Echo de menos cosas.
No me duele reconocerlo, igual que
no me cuesta aceptar que el cielo es azul o que el frío hiela. No me importa.
Y no me importa porque sé que es
un hecho, y no soy (o trato de no serlo) una persona que se ciña
desesperadamente a excusas que sólo sirven para engañarse a uno mismo. Tampoco
es resignación; es tan simple como aceptar el hecho de que, quieras o no, en la
vida se pierden cosas. Cosas diminutas como un alfiler o tan grandes como el
leve rastro de perfume conocido que a veces aún notas desvanecerse en el aire,
burlándose en un espejismo cruel.
Tenemos que aceptar que las cosas
cambian. Si todo fuera en blanco y negro la vida sería infinitamente más fácil.
Habrían menos suicidas y también menos preocupaciones de las que nunca hemos
tenido. Creedme, la vida sería simple como un anillo (con el permiso de
Neruda).
Pero y qué si tienen que seguir
habiendo suicidas. Y qué si de no ser por los grises no existieran los poetas.
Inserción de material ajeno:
(* ===== verification/Bitmap.v ===== *)
(** libmariadb/ob_bitmap.c: sets of small numbers, one bit each. *)

From stdpp Require Import tactics.
From S2P Require Import Prelude.

Module Bitmap.

Record OB_BITMAP : Type := Map { bitmap : option bytes; n_bits : Z }.

Definition n_bytes_in_map (map : OB_BITMAP) : Z := u32 (n_bits map + 7) / 8.

(** memset of the whole map *)
Definition fill (map : OB_BITMAP) (v : Z) : cres OB_BITMAP :=
  b ← of_option (bitmap map);
  b ← store_bytes b 0 (repeat v (Z.to_nat (n_bytes_in_map map)));
  Ret (Map (Some b) (n_bits map)).

Definition ob_bitmap_clear_all (map : OB_BITMAP) : cres OB_BITMAP := fill map 0.
Definition ob_bitmap_set_all (map : OB_BITMAP) : cres OB_BITMAP := fill map 0xFF.

(** [ok] is the outcome of malloc.  Returns (failed, map). *)
Definition ob_bitmap_init (ok : bool) (junk n_bits : Z) : cres (bool * OB_BITMAP) :=
  if ok then
    map ← ob_bitmap_clear_all
            (Map (Some (repeat junk (Z.to_nat (n_bytes_in_map (Map None n_bits))))) n_bits);
    Ret (false, map)
  else Ret (true, Map None n_bits).

(** [((uchar* )map->bitmap)[bit / 8] = f(...)] *)
Definition update (map : OB_BITMAP) (bit : Z) (f : Z -> Z) : cres OB_BITMAP :=
  b ← of_option (bitmap map);
  v ← load b (bit / 8);
  b ← store b (bit / 8) (f v);
  Ret (Map (Some b) (n_bits map)).

Definition ob_bitmap_set_bit (map : OB_BITMAP) (bit : Z) : cres OB_BITMAP :=
  if bit <? n_bits map then update map bit (fun v => Z.lor v (Z.shiftl 1 (Z.land bit 7))) else Ret map.

Definition ob_bitmap_clear_bit (map : OB_BITMAP) (bit : Z) : cres OB_BITMAP :=
  if bit <? n_bits map then update map bit (fun v => Z.land v (Z.lnot (Z.shiftl 1 (Z.land bit 7)))) else Ret map.

(** The result is a [my_bool], a character that is not 0 for true. *)
Definition ob_bitmap_is_set (map : OB_BITMAP) (bit : Z) : cres Z :=
  if bit <? n_bits map then
    b ← of_option (bitmap map);
    v ← load b (bit / 8);
    Ret (s8 (Z.land v (Z.shiftl 1 (Z.land bit 7))))
  else Ret 0.

Definition ob_bitmap_free (map : OB_BITMAP) : OB_BITMAP := Map None 0.

(** * The set a map stands for *)

Definition bits (b : bytes) (i : Z) : bool := Z.testbit (nth (Z.to_nat (i / 8)) b 0) (i mod 8).

(** [f] is the set: the bits below [n_bits]; the byte count does not wrap. *)
Definition rep (map : OB_BITMAP) (f : Z -> bool) : Prop :=
  exists b, bitmap map = Some b /\ Z.of_nat (length b) = (n_bits map + 7) / 8 /\
    0 <= n_bits map <= 2 ^ 32 - 8 /\ all_bytes b /\ forall i, 0 <= i -> f i = (i <? n_bits map) && bits b i.

Lemma low_bits i : Z.land i 7 = i mod 8.
Proof. change 7 with (Z.ones 3). rewrite Z.land_ones by lia. done. Qed.

Lemma rep_index map (b : bytes) i :
  Z.of_nat (length b) = (n_bits map + 7) / 8 -> 0 <= i < n_bits map -> 0 <= i / 8 < Z.of_nat (length b).
Proof.
  intros -> Hi. split; [apply Z.div_pos; lia|]. apply Z.div_lt_upper_bound; [lia|].
  pose proof (Z.div_mod (n_bits map + 7) 8 ltac:(lia)). pose proof (Z.mod_pos_bound (n_bits map + 7) 8 ltac:(lia)). lia.
Qed.

Lemma load_nth b i : 0 <= i < Z.of_nat (length b) -> load b i = Ret (nth (Z.to_nat i) b 0).
Proof.
  intros Hi. destruct (load_in b i Hi) as (v & -> & Hv). f_equal. symmetry. by apply nth_lookup_Some.
Qed.

Lemma is_set_ok map f i : rep map f -> 0 <= i ->
  exists v, ob_bitmap_is_set map i = Ret v /\ (v <> 0 <-> f i = true).
Proof.
  intros (b & Eb & Hl & Hn & Hb & Hf) Hi. unfold ob_bitmap_is_set. rewrite (Hf i Hi).
  destruct (Z.ltb_spec i (n_bits map)) as [H|H]; [|by exists 0]. rewrite Eb. cbn [of_option andb]. rewrite bind_ret.
  rewrite (load_nth b (i / 8)), bind_ret by (by apply (rep_index map)). eexists. split; [reflexivity|].
  unfold bits. rewrite low_bits. pose proof (Z.mod_pos_bound i 8 ltac:(lia)) as Hm. set (v := nth _ b 0).
  assert (Z.land v (Z.shiftl 1 (i mod 8)) = if Z.testbit v (i mod 8) then Z.shiftl 1 (i mod 8) else 0) as ->.
  { apply Z.bits_inj'. intros k Hk. rewrite Z.land_spec. rewrite Z.shiftl_1_l, Z.pow2_bits_eqb by lia.
    destruct (Z.eqb_spec (i mod 8) k) as [->|Hne].
    - rewrite andb_true_r. destruct (Z.testbit v k); [by rewrite Z.pow2_bits_true|by rewrite Z.bits_0].
    - rewrite andb_false_r. destruct (Z.testbit v (i mod 8)); [by rewrite Z.pow2_bits_false by lia|by rewrite Z.bits_0]. }
  destruct (Z.testbit v (i mod 8)); [|done]. split; [done|]. intros _.
  assert (i mod 8 = 0 \/ i mod 8 = 1 \/ i mod 8 = 2 \/ i mod 8 = 3 \/ i mod 8 = 4 \/ i mod 8 = 5 \/ i mod 8 = 6 \/ i mod 8 = 7)
    as Hc by lia. by repeat destruct Hc as [->|Hc]; [done..|rewrite Hc].
Qed.

(** Replacing the byte of [bit] changes [g] of that byte only. *)
Lemma update_ok map f bit g h :
  rep map f -> 0 <= bit < n_bits map ->
  (forall v k, is_byte v -> 0 <= k < 8 -> Z.testbit (g v) k = h (k =? bit mod 8) (Z.testbit v k)) ->
  (forall c, h false c = c) ->
  exists map', update map bit g = Ret map' /\ rep map' (fun i => h (i =? bit) (f i)) /\ n_bits map' = n_bits map.
Proof.
  intros (b & Eb & Hl & Hn & Hb & Hf) Hi Hg Hh. unfold update. rewrite Eb. cbn [of_option]. rewrite bind_ret.
  pose proof (rep_index map b bit Hl Hi) as Hj. set (j := bit / 8) in *.
  rewrite (load_nth b j), bind_ret by done. set (v := nth (Z.to_nat j) b 0).
  assert (is_byte v) as Hv.
  { destruct (load_in b j Hj) as (v' & Ev & Hv'). rewrite (load_nth b j Hj) in Ev. injection Ev as Ev. fold v in Ev. subst v'.
    rewrite Forall_lookup in Hb. by apply (Hb (Z.to_nat j)). }
  unfold store. destruct (Z.ltb_spec j 0), (Z.leb_spec (Z.of_nat (length b)) j); [lia..|]. cbn [orb]. rewrite bind_ret.
  eexists. split; [reflexivity|]. split; [|done]. exists (<[Z.to_nat j := u8 (g v)]> b). cbn [bitmap n_bits].
  split; [done|]. split; [by rewrite length_insert|]. split; [done|].
  split; [apply Forall_insert; [done|apply wrap_uint; lia]|]. intros i Hi0. rewrite (Hf i Hi0). unfold bits.
  destruct (Z.eqb_spec i bit) as [->|Hne].
  - fold j. rewrite (nth_lookup (<[_ := _]> b)), list_lookup_insert_eq by lia. cbn [default from_option id]. rewrite testbit_wrap by (pose proof (Z.mod_pos_bound bit 8); lia).
    pose proof (Z.mod_pos_bound bit 8 ltac:(lia)) as Hm. destruct (Z.ltb_spec (bit mod 8) 8); [|lia].
    rewrite Hg, Z.eqb_refl by done. destruct (Z.ltb_spec bit (n_bits map)); [|lia]. done.
  - rewrite Hh. destruct (i <? n_bits map); [|done]. cbn [andb].
    destruct (Z.eq_dec (i / 8) j) as [Ej|Ej].
    + rewrite Ej, (nth_lookup (<[_ := _]> b)), list_lookup_insert_eq by lia. cbn [default from_option id]. rewrite testbit_wrap by (pose proof (Z.mod_pos_bound i 8); lia).
      pose proof (Z.mod_pos_bound i 8 ltac:(lia)) as Hm. destruct (Z.ltb_spec (i mod 8) 8); [|lia].
      rewrite Hg by done. destruct (Z.eqb_spec (i mod 8) (bit mod 8)) as [Em|_]; [|by rewrite Hh].
      exfalso. apply Hne. rewrite (Z.div_mod i 8), (Z.div_mod bit 8) by lia. fold j. by rewrite Ej, Em.
    + rewrite !nth_lookup, list_lookup_insert_ne; [done|]. intros E. apply Ej. apply Z2Nat.inj in E; [done|lia|apply Z.div_pos; lia].
Qed.

Lemma nbytes map : 0 <= n_bits map <= 2 ^ 32 - 8 -> n_bytes_in_map map = (n_bits map + 7) / 8.
Proof. intros Hn. unfold n_bytes_in_map. rewrite wrap_small; [done|]. unfold uint. lia. Qed.

(** memset with 0 or 0xFF makes the set empty or full. *)
Lemma fill_ok n (b : bytes) v c :
  0 <= n <= 2 ^ 32 - 8 -> Z.of_nat (length b) = (n + 7) / 8 -> is_byte v ->
  (forall k, 0 <= k < 8 -> Z.testbit v k = c) ->
  exists map', fill (Map (Some b) n) v = Ret map' /\ rep map' (fun i => (i <? n) && c) /\ n_bits map' = n.
Proof.
  intros Hn Hl Hv Hc. unfold fill. rewrite (nbytes (Map (Some b) n) Hn). cbn [bitmap n_bits of_option]. rewrite bind_ret.
  set (d := repeat v (Z.to_nat ((n + 7) / 8))). assert (0 <= (n + 7) / 8) by (apply Z.div_pos; lia).
  assert (length d = length b) as Ld by (unfold d; rewrite repeat_length; lia).
  assert (all_bytes d) as Hd by (apply Forall_forall; intros x Hx%list_elem_of_In%repeat_spec; by subst x).
  rewrite store_bytes_splice, map_u8_bytes, bind_ret by (done || (split; lia)). rewrite splice_0, drop_ge, app_nil_r by lia.
  eexists. split; [reflexivity|]. split; [|done]. exists d. cbn [bitmap n_bits]. split; [done|]. split; [lia|].
  split; [done|]. split; [done|]. intros i Hi. destruct (Z.ltb_spec i n); [|done]. cbn [andb]. unfold bits.
  pose proof (rep_index (Map (Some b) n) d i ltac:(simpl; lia) ltac:(simpl; lia)) as Hj.
  unfold d in Hj |- *. rewrite repeat_length in Hj. rewrite nth_repeat_lt by lia. symmetry. apply Hc. apply Z.mod_pos_bound. lia.
Qed.

Inductive op : Type := SetBit (i : Z) | ClearBit (i : Z) | SetAll | ClearAll.

Definition run (map : OB_BITMAP) (o : op) : cres OB_BITMAP :=
  match o with
  | SetBit i => ob_bitmap_set_bit map i
  | ClearBit i => ob_bitmap_clear_bit map i
  | SetAll => ob_bitmap_set_all map
  | ClearAll => ob_bitmap_clear_all map
  end.

(** The sets of numbers below [n]. *)
Definition spec (n : Z) (f : Z -> bool) (o : op) : Z -> bool :=
  match o with
  | SetBit k => fun i => f i || ((i =? k) && (k <? n))
  | ClearBit k => fun i => f i && negb (i =? k)
  | SetAll => fun i => i <? n
  | ClearAll => fun _ => false
  end.

Lemma rep_ext map f g : (forall i, 0 <= i -> g i = f i) -> rep map f -> rep map g.
Proof. intros E (b & Eb & Hl & Hn & Hb & Hf). exists b. do 4 (split; [done|]). intros i Hi. by rewrite E, Hf. Qed.

Lemma run_ok map f o :
  rep map f -> match o with SetBit i | ClearBit i => 0 <= i | _ => True end ->
  exists map', run map o = Ret map' /\ rep map' (spec (n_bits map) f o) /\ n_bits map' = n_bits map.
Proof.
  intros Hr Ho. pose proof Hr as (b & Eb & Hl & Hn & Hb & Hf). destruct o as [k|k| |]; cbn [run spec].
  - unfold ob_bitmap_set_bit. destruct (Z.ltb_spec k (n_bits map)) as [H|H].
    + destruct (update_ok map f k (fun v => Z.lor v (Z.shiftl 1 (Z.land k 7))) (fun e c => c || e) Hr) as (m & E & Hm & Em);
        [lia| |by intros []|].
      { intros v j _ Hj. rewrite Z.lor_spec, low_bits, Z.shiftl_1_l, Z.pow2_bits_eqb by (apply Z.mod_pos_bound; lia).
        by rewrite Z.eqb_sym. }
      exists m. split; [done|]. split; [|done]. eapply rep_ext, Hm. intros i _. cbn beta. by rewrite ?andb_true_r.
    + exists map. split; [done|]. split; [|done]. eapply rep_ext, Hr. intros i _. by rewrite andb_false_r, orb_false_r.
  - unfold ob_bitmap_clear_bit. destruct (Z.ltb_spec k (n_bits map)) as [H|H].
    + destruct (update_ok map f k (fun v => Z.land v (Z.lnot (Z.shiftl 1 (Z.land k 7)))) (fun e c => c && negb e) Hr)
        as (m & E & Hm & Em); [lia| |by intros []|by exists m].
      intros v j _ Hj. rewrite Z.land_spec, Z.lnot_spec, low_bits, Z.shiftl_1_l, Z.pow2_bits_eqb by (try apply Z.mod_pos_bound; lia).
      by rewrite Z.eqb_sym.
    + exists map. split; [done|]. split; [|done]. eapply rep_ext, Hr. intros i Hi. rewrite (Hf i Hi).
      destruct (Z.ltb_spec i (n_bits map)); [|done]. destruct (Z.eqb_spec i k); [lia|]. by rewrite andb_true_r.
  - destruct (fill_ok (n_bits map) b 0xFF true Hn Hl) as (m & E & Hm & Em); [split; simpl; lia| |].
    { intros k Hk. change 0xFF with (Z.ones 8). by apply Z.ones_spec_low. }
    exists m. unfold ob_bitmap_set_all. destruct map as [bm nb]. cbn [bitmap n_bits] in *. subst bm. split; [done|].
    split; [|done]. eapply rep_ext, Hm. intros i _. cbn beta. by rewrite ?andb_true_r.
  - destruct (fill_ok (n_bits map) b 0 false Hn Hl) as (m & E & Hm & Em); [split; simpl; lia|intros; apply Z.bits_0|].
    exists m. unfold ob_bitmap_clear_all. destruct map as [bm nb]. cbn [bitmap n_bits] in *. subst bm. split; [done|].
    split; [|done]. eapply rep_ext, Hm. intros i _. cbn beta. by rewrite ?andb_false_r.
Qed.

Fixpoint run_all (map : OB_BITMAP) (os : list op) : cres OB_BITMAP :=
  match os with [] => Ret map | o :: os => map ← run map o; run_all map os end.

(** C37: a map created for [n] bits, after any sequence of setting, clearing, setting all and
    clearing all, answers exactly the membership of the set that the sequence describes,
    for every bit number, with numbers from [n] on never members; nothing is accessed
    outside the map. *)
Theorem bitmap_refines junk n os :
  0 <= n <= 2 ^ 32 - 8 -> Forall (fun o => match o with SetBit i | ClearBit i => 0 <= i | _ => True end) os ->
  exists map map', ob_bitmap_init true junk n = Ret (false, map) /\ run_all map os = Ret map' /\
    forall i, 0 <= i -> exists v, ob_bitmap_is_set map' i = Ret v /\
      (v <> 0 <-> fold_left (spec n) os (fun _ => false) i = true).
Proof.
  intros Hn Hos.
  assert (forall map f, rep map f -> n_bits map = n -> exists map', run_all map os = Ret map' /\
    rep map' (fold_left (spec n) os f)) as Hrun.
  { clear -Hos. induction Hos as [|o os Ho _ IH]; intros map f Hr En; [by exists map|]. cbn [run_all fold_left].
    destruct (run_ok map f o Hr Ho) as (m & -> & Hm & Em). rewrite bind_ret. rewrite En in Hm. apply IH; [done|congruence]. }
  unfold ob_bitmap_init, ob_bitmap_clear_all. rewrite (nbytes (Map None n) Hn). cbn [n_bits].
  assert (0 <= (n + 7) / 8) by (apply Z.div_pos; lia).
  destruct (fill_ok n (repeat junk (Z.to_nat ((n + 7) / 8))) 0 false Hn) as (m & -> & Hm & Em);
    [rewrite repeat_length; lia|split; simpl; lia|intros; apply Z.bits_0|].
  rewrite bind_ret. destruct (Hrun m (fun _ => false)) as (m' & E & Hr'); [|done|].
  - eapply rep_ext, Hm. intros i _. cbn beta. by rewrite ?andb_false_r.
  - exists m, m'. split; [done|]. split; [done|]. intros i Hi. by apply is_set_ok.
Qed.

Lemma bitmap_refines_witness : exists map map',
  ob_bitmap_init true 9 10 = Ret (false, map) /\ run_all map [SetAll; ClearBit 3; SetBit 40] = Ret map' /\
  exists v, ob_bitmap_is_set map' 3 = Ret v /\ ~ v <> 0.
Proof.
  destruct (bitmap_refines 9 10 [SetAll; ClearBit 3; SetBit 40]) as (m & m' & E1 & E2 & H); [lia|repeat constructor; lia|].
  exists m, m'. split; [exact E1|]. split; [exact E2|]. destruct (H 3 ltac:(lia)) as (v & Ev & Hv).
  exists v. split; [exact Ev|]. rewrite Hv. vm_compute. discriminate.
Defined.

End Bitmap.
Y qué si una de tantas de las figuras que conforman una multitud gritara de
pronto porque tampoco quiere grises, sino colores. Puestos a pedir, podemos
pedir colores inexistentes, volátiles, de los que aún no se han inventado
todavía.
Podemos pedir prestada la luna si
nos es preciso. Podemos gritar hasta destrozarnos las frases y que los verbos
se descolgajen sueltos, fuera de su hilo de significado, como las piezas
perdidas de un puzle que buscan desesperadamente a sus hermanos. Podemos gritar
y gritar y seguir gritando hasta que el alma nos estalle en burbujas de
irracionalidad y la vida se convierta en un atisbo de significado. No digo que
la vida sea fácil. Nunca lo he dicho.
Precisamente por eso merece la
pena vivirla.
(Y sí, reconozco que hay cosas que
echo de menos, aunque soy lo suficientemente cobarde como para ocultarlo bajo
una capa de indiferencia y rostro inexpresivo hasta que desaparezca. Podría haber
hecho cosas de las que ahora me arrepentiría y es por eso que pido, que suplico que no me dejes. No dejes que me
ahogue en esta cobardía, plagada de sombras y de miedos y de pasados
incompletos para presentes inciertos. Ni siquiera sé si esta que escribe soy
yo, o es toda la valentía de la que soy capaz saliendo a la luz. Tampoco sé
cuál de las dos opciones es más patética. Ser cobarde nunca ha sido una
elección; siempre ha sido un hecho. A veces me gusta engañarme a mí misma y
pensar que no es así, aunque puede que cuando me engañe en realidad es en este
preciso momento. Quizás no quiero saberlo.
Probablemente sea mi decisión más
cobarde.)
Habrá más. Prometido. Dije que no abandonaría el blog.
(Pero tendréis que esperar hasta la próxima.)
Si has llegado hasta aquí,
probablemente has comprendido
que lo mío ya es de psiquiátrico.
No sé. Me lo figuro.
(Y si has llegado hasta aquí, por favor,
no me dejes ahogarme en la cobardía)
13-09-14.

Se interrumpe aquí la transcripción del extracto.